# Tatoo quesstion,.. Stone Small Animal Tattoo Sets



## mrs.h (Feb 1, 2010)

When I need to tattoo a ND do is there a best tatoo kit. Jeffers has this one. Stone Small Animal Tattoo Refill Sets
http://www.jefferspet.com/ssc/product.asp?CID=0&pf_id=16201

What sneaky details are there to tattooing, that may surprise a beginner? Thank y'all!


----------



## tendermeadowsnigerians (Sep 8, 2010)

I bought the stone small animal tattoo kit for our nigerians, I do wait until the kids are around 6 weeks old to tattoo because their ears are just sooooo tiny.


----------



## NubianSoaps.com (Oct 26, 2007)

That although they give you ink to use, throw it away and order the green paste. Start stocking up on toothbrushes, everyone in my family gives me toothbrushes when they are old, I use them to smear the ink into the holes. Vicki


----------



## mrs.h (Feb 1, 2010)

Vicki McGaugh Tx Nubians said:


> That although they give you ink to use, throw it away and order the green paste. Start stocking up on toothbrushes, everyone in my family gives me toothbrushes when they are old, I use them to smear the ink into the holes. Vicki


Something else for my family to think I'm nuts for  !"Can I have your old toothbrushes...for my goats...for their ears?
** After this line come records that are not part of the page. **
(** The ids of the requests handed to the transport are the ids of the
    promises, in the same order. *)
Definition aligned (st : MCPClient) : Prop :=
  List.map id (posted st) = List.map (fun p => Some (request_id p)) (promises st).

Lemma settle_request_ids h s st :
  List.map request_id (promises (settle h s st)) = List.map request_id (promises st).
Proof.
  unfold settle. destruct (promises st !! h) as [p|] eqn:Hp; [|reflexivity].
  destruct (state p); [reflexivity|]. simpl.
  change (List.map request_id ?l) with (request_id <$> l).
  rewrite list_fmap_insert. apply list_insert_id.
  rewrite list_lookup_fmap, Hp. reflexivity.
Qed.

Lemma aligned_settle h s st st0 :
  posted st0 = posted st -> promises st0 = promises st ->
  aligned st -> aligned (settle h s st0).
Proof.
  intros Hposted Hprom Hal. unfold aligned in *.
  assert (Hp : posted (settle h s st0) = posted st0).
  { unfold settle. destruct (promises st0 !! h) as [p|]; [|reflexivity].
    destruct (state p); reflexivity. }
  rewrite Hp, Hposted, Hal.
  rewrite <- !(List.map_map request_id Some), settle_request_ids, Hprom. reflexivity.
Qed.

Lemma aligned_step st ev st' : aligned st -> Step st ev st' -> aligned st'.
Proof.
  intros Hal Hstep.
  destruct Hstep as [st request uuid|st data|st h Hin|st h err Hin|st h Hin|st].
  - unfold aligned in *. simpl. rewrite !List.map_app, Hal. reflexivity.
  - destruct data as [msg|]; [|exact Hal]. unfold onmessage.
    destruct (if sessionIdReceived st then None else announcedSession msg); [exact Hal|].
    unfold handleSSEMessage. destruct (idTruthy (id msg)) as [j|]; [|exact Hal].
    destruct (pendingRequests st !! j) as [h|]; [|exact Hal].
    unfold callback.
    assert (Hs : forall s, aligned (with_pendingRequests
                                      (delete j (pendingRequests (settle h s st)))
                                      (settle h s st))).
    { intros s. apply (aligned_settle h s st st eq_refl eq_refl Hal). }
    destruct (error msg); apply Hs.
  - exact Hal.
  - unfold postFailed. destruct (idOf h st); [|exact Hal].
    apply (aligned_settle _ _ st); [reflexivity | reflexivity | exact Hal].
  - unfold timeoutFired. destruct (idOf h st); [|exact Hal].
    apply (aligned_settle _ _ st); [reflexivity | reflexivity | exact Hal].
  - exact Hal.
Qed.
(** ReadLine *)
Definition ReadLine (r : Reader) : (string * option string) * Reader :=
  readLoop EmptyString (writer r) (term_in r).

(** A character the loop keeps. *)
Definition printableChar (ch : ascii) : bool :=
  (32 <=? nat_of_ascii ch) && (nat_of_ascii ch <? 127).

Fixpoint printable (s : string) : bool :=
  match s with
  | EmptyString => true
  | String ch r => printableChar ch && printable r
  end.

(** The bytes of a text, as the terminal delivers them. *)
Definition typed (s : string) : list ReadEvent :=
  map RdByte (list_ascii_of_string s).

(** What the loop writes back for a text. *)
Fixpoint echoAll (s : string) : string :=
  match s with
  | EmptyString => EmptyString
  | String ch r => echoOf ch ++ echoAll r
  end.


End RawReader.

(** * Properties *)

(** ** Transaction control *)

(** A transaction branch of executeSQL assigns the flag before the
    keyword is sent, so the flag has its new value whatever the backend
    answers. *)
Lemma transactionControl_assigns_flag_first env flag keyword startTime c h d :
  db c = Some d ->
  exists text,
    transactionControl env flag keyword startTime (mkState c h)
    = (Done tt,
       mkState (set_term text (set_inTransaction flag c))
               (if timingEnabled c
                then match exec_result env h d (30 * Second)%Z keyword with
                     | inl _ => [CExec d (30 * Second)%Z keyword]
                     | inr _ => [CNow; CExec d (30 * Second)%Z keyword]
                     end ++ h
                else CExec d (30 * Second)%Z keyword :: h)%list).
Proof.
  intros Hdb. destruct c as [t cfg dbh rd si ex tm mr it dbn]. simpl in Hdb. subst dbh.
  unfold transactionControl, bind, modifyCLI, db_ExecContext, theDB, bind, getCLI, ret, call.
  generalize (30 * Second)%Z; intros timeout.
  simpl. destruct (exec_result env h d timeout keyword) as [err | n].
  - destruct tm; eexists; reflexivity.
  - destruct tm; eexists; reflexivity.
Qed.

(** C1 (the code departs from it).  The claim: the flag inTransaction
    changes only together with a successful backend acknowledgment.
    Here the session is outside a transaction, BEGIN is submitted and
    the Exec call of the backend fails: the error is printed and the
    session is left with inTransaction set. *)
Theorem failed_begin_sets_inTransaction :
  let s0 := sampleState [] in
  let d := mkDB 0 "host=localhost port=5432 user=postgres password=password dbname=testdb sslmode=disable connect_timeout=10 application_name=psql" in
  let s1 := snd (executeSQL envDown "BEGIN;" s0) in
  inTransaction (cli s0) = false
  /\ fst (executeSQL envDown "BEGIN;" s0) = Done tt
  /\ history s1 = CExec d (30 * Second)%Z "BEGIN" :: CNow :: history s0
  /\ exec_result envDown (CNow :: history s0) d (30 * Second)%Z "BEGIN"
     = inl "connection refused"
  /\ term (cli s1) = "ERROR: connection refused" ++ nl
  /\ inTransaction (cli s1) = true.
Proof. vm_compute. repeat split. Qed.

(** The same ordering on the way out: a COMMIT that the backend refuses
    still clears the flag. *)
Lemma failed_commit_clears_inTransaction :
  let s0 := mkState (set_inTransaction true (sampleCLI [])) [] in
  let s1 := snd (executeSQL envDown "commit" s0) in
  inTransaction (cli s0) = true
  /\ term (cli s1) = "ERROR: connection refused" ++ nl
  /\ inTransaction (cli s1) = false.
Proof. vm_compute. repeat split. Qed.

(** Whatever the backend answers to BEGIN, the session is left with the
    flag set. *)
Lemma executeSQL_begin_sets_flag_whatever_the_answer env c h d :
  db c = Some d ->
  inTransaction (cli (snd (executeSQL env "BEGIN;" (mkState c h)))) = true.
Proof.
  intros Hdb.
  change (executeSQL env "BEGIN;")
    with (startTime <- time_Now env ;; transactionControl env true "BEGIN" startTime).
  unfold bind, time_Now, call. cbn [cli history].
  destruct (transactionControl_assigns_flag_first env true "BEGIN"
              (clock env h) c (CNow :: h) d Hdb) as [text ->].
  reflexivity.
Qed.

(** ** The session loop at end of input *)

(** At end of input a turn of the loop reads nothing, executes nothing
    and asks for another turn. *)
Lemma StartBody_at_end_of_input env s :
  input (reader (cli s)) = [] ->
  exists s',
    StartBody env s = (Done LoopContinue, s')
    /\ input (reader (cli s')) = []
    /\ history s' = history s
    /\ term (cli s') = term (cli s).
Proof.
  destruct s as [c h]. destruct c as [t cfg dbh rd si ex tm mr it dbn].
  destruct rd as [inp pr]. simpl. intros ->.
  unfold StartBody, bind, getPrompt, getCLI, Reader_SetPrompt, readMultiLine,
    modifyCLI, bind, ret. simpl.
  destruct it; simpl; eexists; repeat split.
Qed.

Lemma Start_never_returns_at_end_of_input env fuel :
  forall s, input (reader (cli s)) = [] -> Start env fuel s = None.
Proof.
  induction fuel as [| fuel IH]; intros s Hs; simpl.
  - reflexivity.
  - destruct (StartBody_at_end_of_input env s Hs) as [s' [Hb [Hin _]]].
    rewrite Hb. apply IH. exact Hin.
Qed.

(** C2 (the code departs from it).  The claim: when the line source
    reports end of input, Start returns without error.  In the code
    readMultiLine answers end of input with the empty text, which Start
    takes for a blank line: with the line source at end of input, Start
    has not returned after any number of turns of its loop. *)
Theorem Start_spins_at_end_of_input env fuel c h p :
  Start env fuel (mkState (set_reader (mkReader [] p) c) h) = None.
Proof. apply Start_never_returns_at_end_of_input. reflexivity. Qed.

(** An end of input reported in the middle of the input is passed over
    in the same way: the statement after it is read and executed. *)
Lemma Start_reads_past_end_of_input :
  exists s',
    Start envUp 3 (sampleState [REOF; RLine "begin;"; RLine "\q"]) = Some (Done None, s')
    /\ input (reader (cli s')) = []
    /\ inTransaction (cli s') = true.
Proof. vm_compute. eexists. repeat split. Qed.

(** ** Display toggles *)

(** C9.  Dispatching [\x] flips expandedMode, writes the confirmation
    line of the new state and changes nothing else; dispatching it twice
    gives expandedMode its first value back.  The same holds of
    [\timing] and timingEnabled. *)
Theorem toggle_commands_flip_and_restore env c h :
  handlePsqlCommand env "\x" (mkState c h)
  = (Done true,
     mkState (set_term (term c ++ (if negb (expandedMode c)
                                   then "Expanded display is on."
                                   else "Expanded display is off.") ++ nl)
                       (set_expandedMode (negb (expandedMode c)) c)) h)
  /\ expandedMode (cli (snd (handlePsqlCommand env "\x"
                         (snd (handlePsqlCommand env "\x" (mkState c h))))))
     = expandedMode c
  /\ handlePsqlCommand env "\timing" (mkState c h)
     = (Done true,
        mkState (set_term (term c ++ (if negb (timingEnabled c)
                                      then "Timing is on."
                                      else "Timing is off.") ++ nl)
                          (set_timingEnabled (negb (timingEnabled c)) c)) h)
  /\ timingEnabled (cli (snd (handlePsqlCommand env "\timing"
                          (snd (handlePsqlCommand env "\timing" (mkState c h))))))
     = timingEnabled c.
Proof.
  destruct c as [t cfg dbh rd si ex tm mr it dbn].
  repeat split; destruct ex, tm; vm_compute; reflexivity.
Qed.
But thank you for the heads up!! I like to be prepared.


----------



## NubianSoaps.com (Oct 26, 2007)

Also have them save....

Large sweat shirts....cut off the sleeves, use the sleeves for infant goat sweaters (just make slits about 8 inches down from the cuff for their front feet, use the cuff for their turtle neck (you can even tuck in Nubian ears to the cuff, cut part of the arm out in a circle for baby boys to pee. Use the body of the sweat shirt for older kids.
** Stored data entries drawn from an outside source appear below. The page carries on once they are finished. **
(* ===== verification/FixedPoint.v ===== *)
(** threads/fixed-point.h: the 17.14 fixed-point arithmetic of the BSD
    scheduler, on 32-bit two's complement [int]s.  Every operation that the C
    code performs in [int] wraps at 32 bits; [fp_mul] and [fp_div] widen to 64
    bits first.  Division truncates toward zero ([Z.quot]) and traps on a zero
    divisor or when the quotient does not fit. *)
From S2P Require Import Prelude.
Local Open Scope Z_scope.

Definition FP_Q : Z := 14.
Definition FP_F : Z := Z.shiftl 1 FP_Q.

(** The [int] division instruction. *)
Definition idiv (w a b : Z) : outcome Z :=
  if bool_decide (b = 0) then Err DivideError
  else if bool_decide (a = - 2 ^ (w - 1) ∧ b = -1) then Err DivideError
  else Ok (Z.quot a b).

Definition fp_from_int (n : Z) : Z := i32 (n * FP_F).

Definition fp_to_int_zero (x : Z) : Z := Z.quot x FP_F.

Definition fp_to_int_nearest (x : Z) : Z :=
  if bool_decide (0 ≤ x) then Z.quot (i32 (x + Z.quot FP_F 2)) FP_F
  else Z.quot (i32 (x - Z.quot FP_F 2)) FP_F.

Definition fp_to_int_up (x : Z) : Z :=
  if bool_decide (0 ≤ x) then Z.quot (i32 (i32 (x + FP_F) - 1)) FP_F
  else Z.quot x FP_F.

Definition fp_add (x y : Z) : Z := i32 (x + y).

Definition fp_sub (x y : Z) : Z := i32 (x - y).

Definition fp_add_int (x n : Z) : Z := i32 (x + i32 (n * FP_F)).

Definition fp_sub_int (x n : Z) : Z := i32 (x - i32 (n * FP_F)).

Definition fp_mul (x y : Z) : Z := i32 (Z.quot (i64 (x * y)) FP_F).

Definition fp_mul_int (x n : Z) : Z := i32 (x * n).

Definition fp_div (x y : Z) : outcome Z :=
  q ← idiv 64 (i64 (x * FP_F)) y; Ok (i32 q).

Definition fp_div_int (x n : Z) : outcome Z := idiv 32 x n.

(** ** Reference notions: the real number a fixed-point value stands for is
    [x / 2^14]; [ceil_div] and [nearest] are stated without the code. *)

Definition ceil_div (x d : Z) : Z := - ((- x) / d).

(** [r] is an integer nearest to [x / 2^14]. *)
Definition nearest_to (x r : Z) : Prop := Z.abs (2 * (x - r * 16384)) ≤ 16384.

Lemma FP_F_eq : FP_F = 16384.
Proof. reflexivity. Qed.

Lemma quot_bounds x d : 0 < d → Z.abs (x - Z.quot x d * d) < d.
Proof.
  intros. pose proof (Z.quot_rem' x d). pose proof (Z.rem_bound_abs x d). lia.
Qed.

Lemma quot_sign x d : 0 < d → 0 ≤ x → 0 ≤ Z.quot x d * d ≤ x.
Proof.
  intros. pose proof (Z.quot_rem' x d). pose proof (Z.rem_bound_pos x d). 
  pose proof (Z.quot_pos x d). nia.
Qed.

Lemma quot_neg_sign x d : 0 < d → x ≤ 0 → x ≤ Z.quot x d * d ≤ 0.
Proof.
  intros. pose proof (quot_sign (- x) d). rewrite Z.quot_opp_l in H1 by lia. lia.
Qed.

Lemma idiv_ok w a b : 0 < b → idiv w a b = Ok (Z.quot a b).
Proof. intros. unfold idiv. rewrite !bool_decide_false; [done | lia..]. Qed.

(** [fp_to_int_up] on a non-negative value. *)
Lemma quot_up x d : 0 < d → 0 ≤ x → Z.quot (x + d - 1) d = ceil_div x d.
Proof.
  intros. unfold ceil_div. rewrite Z.quot_div_nonneg by lia.
  pose proof (Z.div_mod (x + d - 1) d). pose proof (Z.mod_pos_bound (x + d - 1) d).
  pose proof (Z.div_mod (- x) d). pose proof (Z.mod_pos_bound (- x) d). nia.
Qed.

Lemma quot_up_neg x d : 0 < d → x ≤ 0 → Z.quot x d = ceil_div x d.
Proof.
  intros. unfold ceil_div. rewrite <-(Z.opp_involutive x) at 1.
  rewrite Z.quot_opp_l by lia. by rewrite Z.quot_div_nonneg by lia.
Qed.

(** the conversions between integers and 17.14 values are exact where the
    format can represent the integer: [fp_to_int_zero] and
    [fp_to_int_nearest] and [fp_to_int_up] all invert [fp_from_int] on every
    integer of 17 bits plus sign (nearest and up need one more unit of head
    room above), and integer addition, subtraction and scaling commute with
    the conversion. *)
Theorem fp_int_roundtrip (n m : Z) :
  -131072 < n < 131071 → -131072 ≤ n + m < 131072 → -131072 ≤ m < 131072 →
  fp_to_int_zero (fp_from_int n) = n ∧
  fp_to_int_nearest (fp_from_int n) = n ∧
  fp_to_int_up (fp_from_int n) = n ∧
  fp_add_int (fp_from_int n) m = fp_from_int (n + m) ∧
  fp_sub_int (fp_from_int (n + m)) m = fp_from_int n.
Proof.
  intros Hn Hnm Hm.
  unfold fp_to_int_zero, fp_to_int_nearest, fp_to_int_up, fp_add_int, fp_sub_int, fp_from_int.
  rewrite FP_F_eq. change (Z.quot 16384 2) with 8192. unwrap.
  split_and!.
  - by rewrite Z.quot_mul.
  - case_bool_decide; unwrap.
    + rewrite Z.quot_div_nonneg by lia. Z.div_mod_to_equations; lia.
    + replace (n * 16384 - 8192) with (- (- n * 16384 + 8192)) by lia.
      rewrite Z.quot_opp_l, Z.quot_div_nonneg by lia. Z.div_mod_to_equations; lia.
  - case_bool_decide; unwrap.
    + rewrite quot_up by lia. unfold ceil_div. rewrite <-Z.mul_opp_l, Z.div_mul; lia.
    + by rewrite Z.quot_mul.
  - f_equal; lia.
  - f_equal; lia.
Qed.

Example fp_int_roundtrip_witness :
  fp_to_int_zero (fp_from_int (-7)) = -7 ∧
  fp_to_int_nearest (fp_from_int (-7)) = -7 ∧
  fp_to_int_up (fp_from_int (-7)) = -7 ∧
  fp_add_int (fp_from_int (-7)) 9 = fp_from_int (-7 + 9) ∧
  fp_sub_int (fp_from_int (-7 + 9)) 9 = fp_from_int (-7).
Proof. apply (fp_int_roundtrip (-7) 9); lia. Defined.

(** the two roundings the scheduler's getters use.  Away from the top of
    the [int] range, [fp_to_int_nearest] returns a nearest integer and
    [fp_to_int_up] the ceiling, for negative values too. *)
Theorem fp_rounding_correct (x : Z) :
  -2147483648 + 8192 ≤ x < 2147483648 - 16384 →
  nearest_to x (fp_to_int_nearest x) ∧ fp_to_int_up x = ceil_div x 16384.
Proof.
  intros Hx. unfold nearest_to, fp_to_int_nearest, fp_to_int_up.
  rewrite FP_F_eq. change (Z.quot 16384 2) with 8192.
  case_bool_decide; unwrap.
  - split.
    + rewrite Z.quot_div_nonneg by lia. Z.div_mod_to_equations; lia.
    + by rewrite quot_up.
  - split.
    + replace (x - 8192) with (- (- x + 8192)) by lia.
      rewrite Z.quot_opp_l, Z.quot_div_nonneg by lia. Z.div_mod_to_equations; lia.
    + by rewrite quot_up_neg by lia.
Qed.

Example fp_rounding_correct_witness :
  nearest_to (-24577) (fp_to_int_nearest (-24577)) ∧
  fp_to_int_up (-24577) = ceil_div (-24577) 16384.
Proof. apply (fp_rounding_correct (-24577)). lia. Defined.

(** C15: multiplication and division never overflow in their 64-bit
    intermediate, and when the result is representable they are the exact
    quotient truncated toward zero: the product and the quotient are within
    one unit in the last place of the real result. *)
Theorem fp_mul_div_accuracy (x y : Z) :
  in_s 32 x → in_s 32 y →
  (Z.abs (x * y) < 2147483648 * 16384 →
     Z.abs (fp_mul x y * 16384 - x * y) < 16384) ∧
  (y ≠ 0 → Z.abs (x * 16384) < 2147483648 * Z.abs y →
     ∃ q, fp_div x y = Ok q ∧ Z.abs (q * y - x * 16384) < Z.abs y).
Proof.
  unfold in_s, fp_mul, fp_div, idiv. rewrite FP_F_eq. cbn -[Z.mul Z.pow Z.quot].
  intros Hx Hy. split.
  - intros Hb. pose proof (quot_bounds (x * y) 16384 eq_refl) as Q.
    rewrite (i64_id (x * y)) by nia.
    assert (-2147483648 < Z.quot (x * y) 16384 < 2147483648).
    { destruct (Z_le_gt_dec 0 (x * y)).
      - pose proof (quot_sign (x * y) 16384). lia.
      - pose proof (quot_neg_sign (x * y) 16384). lia. }
    unwrap. lia.
  - intros Hy0 Hb. rewrite (i64_id (x * 16384)) by lia.
    rewrite bool_decide_false by done. rewrite bool_decide_false by lia. simpl.
    eexists; split; [done |].
    pose proof (Z.quot_rem' (x * 16384) y). pose proof (Z.rem_bound_abs (x * 16384) y Hy0).
    assert (Z.abs (Z.quot (x * 16384) y) < 2147483648).
    { rewrite <-Z.quot_abs by done. rewrite Z.quot_div_nonneg by lia.
      apply Z.div_lt_upper_bound; lia. }
    rewrite i32_id by lia. lia.
Qed.

Example fp_mul_div_accuracy_witness :
  (Z.abs (40000 * -70000) < 2147483648 * 16384 →
     Z.abs (fp_mul 40000 (-70000) * 16384 - 40000 * -70000) < 16384) ∧
  (-70000 ≠ 0 → Z.abs (40000 * 16384) < 2147483648 * Z.abs (-70000) →
     ∃ q, fp_div 40000 (-70000) = Ok q ∧
          Z.abs (q * -70000 - 40000 * 16384) < Z.abs (-70000)).
Proof. apply (fp_mul_div_accuracy 40000 (-70000)); by vm_compute. Defined.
Towles, towles and more towels...you can tell the income of a dairy goat farm by the quality of thier towles...I have been places that buy new towels to wipe baby goats off with  sorry it's old towels I am to embarassed to have in the house, some have even already made it through the rounds of being on my husbands work truck for sweat rags!


----------



## Lazy J Dairy (Nov 3, 2009)

I have been looking at one that Caprine Supply has. Do you think this one would be good to use with my ND and Mini-Manchas?

.300 Small Tattoo Outfit for Goats

This small Stone tattoo outfit is ideal for tattooing LaMancha tail webs and the small ears of Swiss breed kids. Tattoo tongs are 7" long; head is only 1 1/4" wide (about half as wide as the 5/16 inch tattoo tong's head). Head holds four digits. The .300 digits are as tall as the 5/16 tattoo digits, but they are spaced closer in head, making a more compact tattoo mark


----------



## NubianSoaps.com (Oct 26, 2007)

Yes that is the same thing...check out Jeffers, few can beat their prices.


----------



## Tracy in Idaho (Oct 26, 2007)

I use the #300 on my Alpines.......works very well. 

Robin scored me 9 brand new big towels at Wal-mart on the clearance shelf for ONE DOLLAR each! They are my new house towels, lol.


----------



## Lazy J Dairy (Nov 3, 2009)

I know what I will be ordering this weekend. Besides the kids I have several adults to do as well.


----------